Your objective: Between the line containing "(Hcfg : (uart_configure" and the line containing "destruct (opened_ready s1" lies a run of lines; give that run again exactly, with both of those lines, and nothing else from the entries below.

Dataset entries:
(* ===== verification/SerialPort.v ===== *)
(** The serial device framework as the ports use it: [SerialCore] keeps the interface
    [SerialDev] of [Serial] with its laws, on any UART. A failed assertion stops the system:
    the device is then [None]. *)

From S2P Require Import Prelude.
From S2P Require Import RtDef.
From S2P Require Import Serial.
From S2P Require Import SerialCore.
Open Scope Z_scope.

(** The configuration the ports ask for: 8 data bits, one stop bit, no parity, 64 bytes of
    buffer. *)
Definition port_config (baud : Z) : serial_configure := mk_cfg baud 8 0 0 0 0 64 0.

#[export] Instance fifo_ok_dec n f : Decision (fifo_ok n f).
Proof.
  destruct (decide ((2 ≤ n ≤ 65535) ∧ blen (buffer f) = n ∧ (0 ≤ put_index f < n) ∧ (0 ≤ get_index f < n)
    ∧ (is_full f = true → get_index f = Ring.ring_adv n (put_index f) 1) ∧ Forall is_u8 (buffer f))) as [Hf|Hf].
  - left. destruct Hf as (H1 & H2 & H3 & H4 & H5 & H6). by constructor.
  - right. intros [H1 H2 H3 H4 H5 H6]. by apply Hf.
Defined.

Section port.
Context {HW : Type} `{UartLaws HW}.

(** Open for reception with interrupts, and nothing else, with the callback registered and all
    bytes fetched from the hardware. *)
Definition receiving (s : rt_serial_device HW) : Prop :=
  ref_count s ≠ 0 ∧ open_flag s = set_flag RT_DEVICE_FLAG_INT_RX RT_DEVICE_OFLAG_OPEN ∧ rx_indicate s = true
  ∧ rx_notify s = false ∧ uart_rx (hw s) = []
  ∧ match serial_rx s with RxFifo f => fifo_ok (bufsz (config s)) f | _ => False end.

#[export] Instance receiving_dec s : Decision (receiving s).
Proof. unfold receiving. destruct (serial_rx s); apply _. Defined.

Lemma receiving_ready s : receiving s → int_ready (bufsz (config s)) s ∧ rx_indicate s = true.
Proof.
  intros (Hr & Ho & Hi & Hn & Hh & Hf). destruct (serial_rx s) as [|f|] eqn:E; [done | | done].
  split; [|done]. constructor; try done; [by rewrite Ho | by exists f].
Qed.

Lemma ready_receiving n s :
  int_ready n s → rx_indicate s = true → open_flag s = set_flag RT_DEVICE_FLAG_INT_RX RT_DEVICE_OFLAG_OPEN → receiving s.
Proof. intros [Hr Hf <- Hn (f & Ef & Hfo) Hh] Hi Ho. unfold receiving. by rewrite Ef. Qed.

#[export] Instance serial_dev : SerialDev (option (rt_serial_device HW)) := {
  dev_find d := match d with Some _ => true | None => false end;
  dev_close d := match d ≫= rt_device_close with Some (_, s) => Some s | None => None end;
  dev_control d baud :=
    match d with
    | Some s => let '(r, s) := rt_device_control s (CtrlConfig (Some (port_config baud))) in (r, Some s)
    | None => (- RT_ERROR, None)
    end;
  dev_open d :=
    match d ≫= λ s, rt_device_open true s RT_DEVICE_FLAG_INT_RX with
    | Some (r, s) => (r, Some s)
    | None => (- RT_ERROR, None)
    end;
  dev_set_rx_indicate d := match d with Some s => Some (rt_device_set_rx_indicate s true).2 | None => None end;
  dev_read1 d :=
    match d ≫= λ s, rt_device_read s 1 with
    | Some (_, data, s) => (head data, Some s)
    | None => (None, None)
    end;
  dev_write d data :=
    match d ≫= λ s, rt_device_write 0 s data with
    | Some (r, s) => (r, Some s)
    | None => (0, None)
    end;
  dev_rx d bs :=
    match d ≫= λ s, serial_interrupt s bs with
    | Some (RxIndicate _, s) => (true, Some s)
    | Some (_, s) => (false, Some s)
    | None => (false, None)
    end;
  dev_pending d := match d with Some s => serial_pending s | None => [] end;
  dev_cap d :=
    match d with
    | Some s => if decide (receiving s) then bufsz (config s) - 1 else 0
    | None => 0
    end
}.

(** What the operations on a receiving device leave as it is. *)
Lemma dev_cap_receiving s : receiving s → dev_cap (Some s) = bufsz (config s) - 1.
Proof. intros Hs. simpl. by rewrite decide_True. Qed.

Lemma dev_cap_pos d : 0 < dev_cap d → ∃ s, d = Some s ∧ receiving s.
Proof. destruct d as [s|]; simpl; [|lia]. case_decide; [by exists s | lia]. Qed.

(** The framework keeps the laws of the interface. *)
#[export] Instance serial_dev_laws : SerialLaws (option (rt_serial_device HW)).
Proof.
  constructor.
  - intros d (s & -> & Hs)%dev_cap_pos. destruct (receiving_ready s Hs) as [Hr Hi].
    destruct (serial_read_spec _ s 1 Hr) as (s' & E & Hr' & Hp & Hi' & Ho); [lia |].
    assert (receiving s') as Hs' by (eapply ready_receiving; [done | congruence |]; rewrite Ho; apply Hs).
    rewrite dev_cap_receiving by done. cbn -[dev_cap]. rewrite E. cbn -[dev_cap].
    rewrite dev_cap_receiving, (i_size _ _ Hr'), Hp by done. by destruct (serial_pending s).
  - intros d bs Hu8 Hb Hc. destruct (dev_cap_pos d) as (s & -> & Hs); [pose proof (blen_nonneg (dev_pending d)); lia |].
    rewrite dev_cap_receiving in Hc |- * by done. destruct (receiving_ready s Hs) as [Hr Hi].
    destruct (serial_interrupt_spec _ s bs Hr Hu8) as (s' & E & Hr' & Hp & Hi' & Ho).
    assert (receiving s') as Hs' by (eapply ready_receiving; [done | congruence |]; rewrite Ho; apply Hs).
    cbn [dev_pending serial_dev] in Hc. rewrite Ring.keep_last_all in Hp by (rewrite blen_app; lia).
    assert (Hne : blen (serial_pending s') ≠ 0) by (rewrite Hp, blen_app; pose proof (blen_nonneg (serial_pending s)); lia).
    cbn -[dev_cap]. rewrite E. unfold indication. rewrite Hi. destruct (Z.eqb_spec (blen (serial_pending s')) 0); [done |]. cbn -[dev_cap].
    by rewrite dev_cap_receiving, (i_size _ _ Hr'), Hp.
  - intros d bs (s & -> & Hs)%dev_cap_pos. pose proof Hs as (Hr & Ho & Hi & Hn & Hh & Hf). cbn -[dev_cap]. unfold rt_device_write, rt_serial_write.
    destruct (Z.eqb_spec (ref_count s) 0); [done |]. destruct bs as [|b bs]; [done |]. rewrite Ho.
    change (flag_set (set_flag RT_DEVICE_FLAG_INT_RX RT_DEVICE_OFLAG_OPEN) RT_DEVICE_FLAG_INT_TX) with false.
    change (flag_set (set_flag RT_DEVICE_FLAG_INT_RX RT_DEVICE_OFLAG_OPEN) RT_DEVICE_FLAG_DMA_TX) with false. cbn -[dev_cap _serial_poll_tx]. split; [done |].
    rewrite !dev_cap_receiving; [done | done |]. unfold receiving. cbn -[_serial_poll_tx]. by rewrite poll_tx_rx.
Qed.

(** * Initialisation *)

(** What [rs485_init] and [uart_test_init] do to a device that is not open: it is configured,
    opened and given the callback, and then receives, with room for 63 bytes. *)
Theorem port_init_receives (s : rt_serial_device HW) (baud : Z)
    (Hcl : closed s) (Hint : flag_set (flag s) RT_DEVICE_FLAG_INT_RX = true)
    (Hcfg : (uart_configure (hw s) (port_config baud)).1 = RT_EOK) :
  ∃ s1 s2, dev_control (Some s) baud = (RT_EOK, Some s1) ∧ dev_open (Some s1) = (RT_EOK, Some s2)
    ∧ dev_cap (dev_set_rx_indicate (Some s2)) = 63 ∧ dev_pending (dev_set_rx_indicate (Some s2)) = [].
Proof.
  pose proof Hcl as [Hr Ho Ha Hh]. set (s1 := set_config s (port_config baud)).
  assert (Hcl1 : closed s1) by (by constructor). exists s1, (opened s1).
  destruct (opened_ready s1 Hcl1) as [Hrd Hp]; [simpl; lia |].
  split; [|split; [|split]].
  - cbn. unfold rt_serial_control. rewrite Hr. cbn. rewrite andb_false_r. done.
  - cbn -[rt_device_open opened]. by rewrite (open_int_eq s1 Hcl1 Hint Hcfg).
  - change (dev_set_rx_indicate (Some (opened s1))) with (Some (set_callbacks (opened s1) true (rx_notify (opened s1)))).
    rewrite dev_cap_receiving; [done |]. destruct Hrd as [Hr1 _ _ Hn1 (f & Ef & Hf) Hh1]. unfold receiving. cbn [serial_rx set_callbacks]. rewrite Ef. by split_and!.
  - exact Hp.
Qed.

(** A device that is open elsewhere with a buffer of another size cannot be configured. *)
Lemma port_config_busy (s : rt_serial_device HW) (baud : Z) :
  ref_count s ≠ 0 → bufsz (config s) ≠ 64 → dev_control (Some s) baud = (- RT_EBUSY, Some s).
Proof.
  intros Hr Hb. unfold dev_control, serial_dev, rt_device_control, rt_serial_control.
  change (bufsz (port_config baud)) with 64. destruct (Z.eqb_spec 64 (bufsz (config s))); [congruence |].
  destruct (Z.eqb_spec (ref_count s) 0); [congruence | done].
Qed.

End port.

Lemma port_init_receives_witness :
  ∃ s1 s2, dev_control (Some (sim_serial_device 2048)) 9600 = (RT_EOK, Some s1) ∧ dev_open (Some s1) = (RT_EOK, Some s2)
    ∧ dev_cap (dev_set_rx_indicate (Some s2)) = 63.
Proof.
  destruct (port_init_receives (sim_serial_device 2048) 9600 (sim_closed 2048)) as (s1 & s2 & E1 & E2 & E3 & _); [reflexivity | reflexivity |].
  exists s1, s2. by split_and!.
Defined.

Completed exercise:
    (Hcfg : (uart_configure (hw s) (port_config baud)).1 = RT_EOK) :
  ∃ s1 s2, dev_control (Some s) baud = (RT_EOK, Some s1) ∧ dev_open (Some s1) = (RT_EOK, Some s2)
    ∧ dev_cap (dev_set_rx_indicate (Some s2)) = 63 ∧ dev_pending (dev_set_rx_indicate (Some s2)) = [].
Proof.
  pose proof Hcl as [Hr Ho Ha Hh]. set (s1 := set_config s (port_config baud)).
  assert (Hcl1 : closed s1) by (by constructor). exists s1, (opened s1).
  destruct (opened_ready s1 Hcl1) as [Hrd Hp]; [simpl; lia |].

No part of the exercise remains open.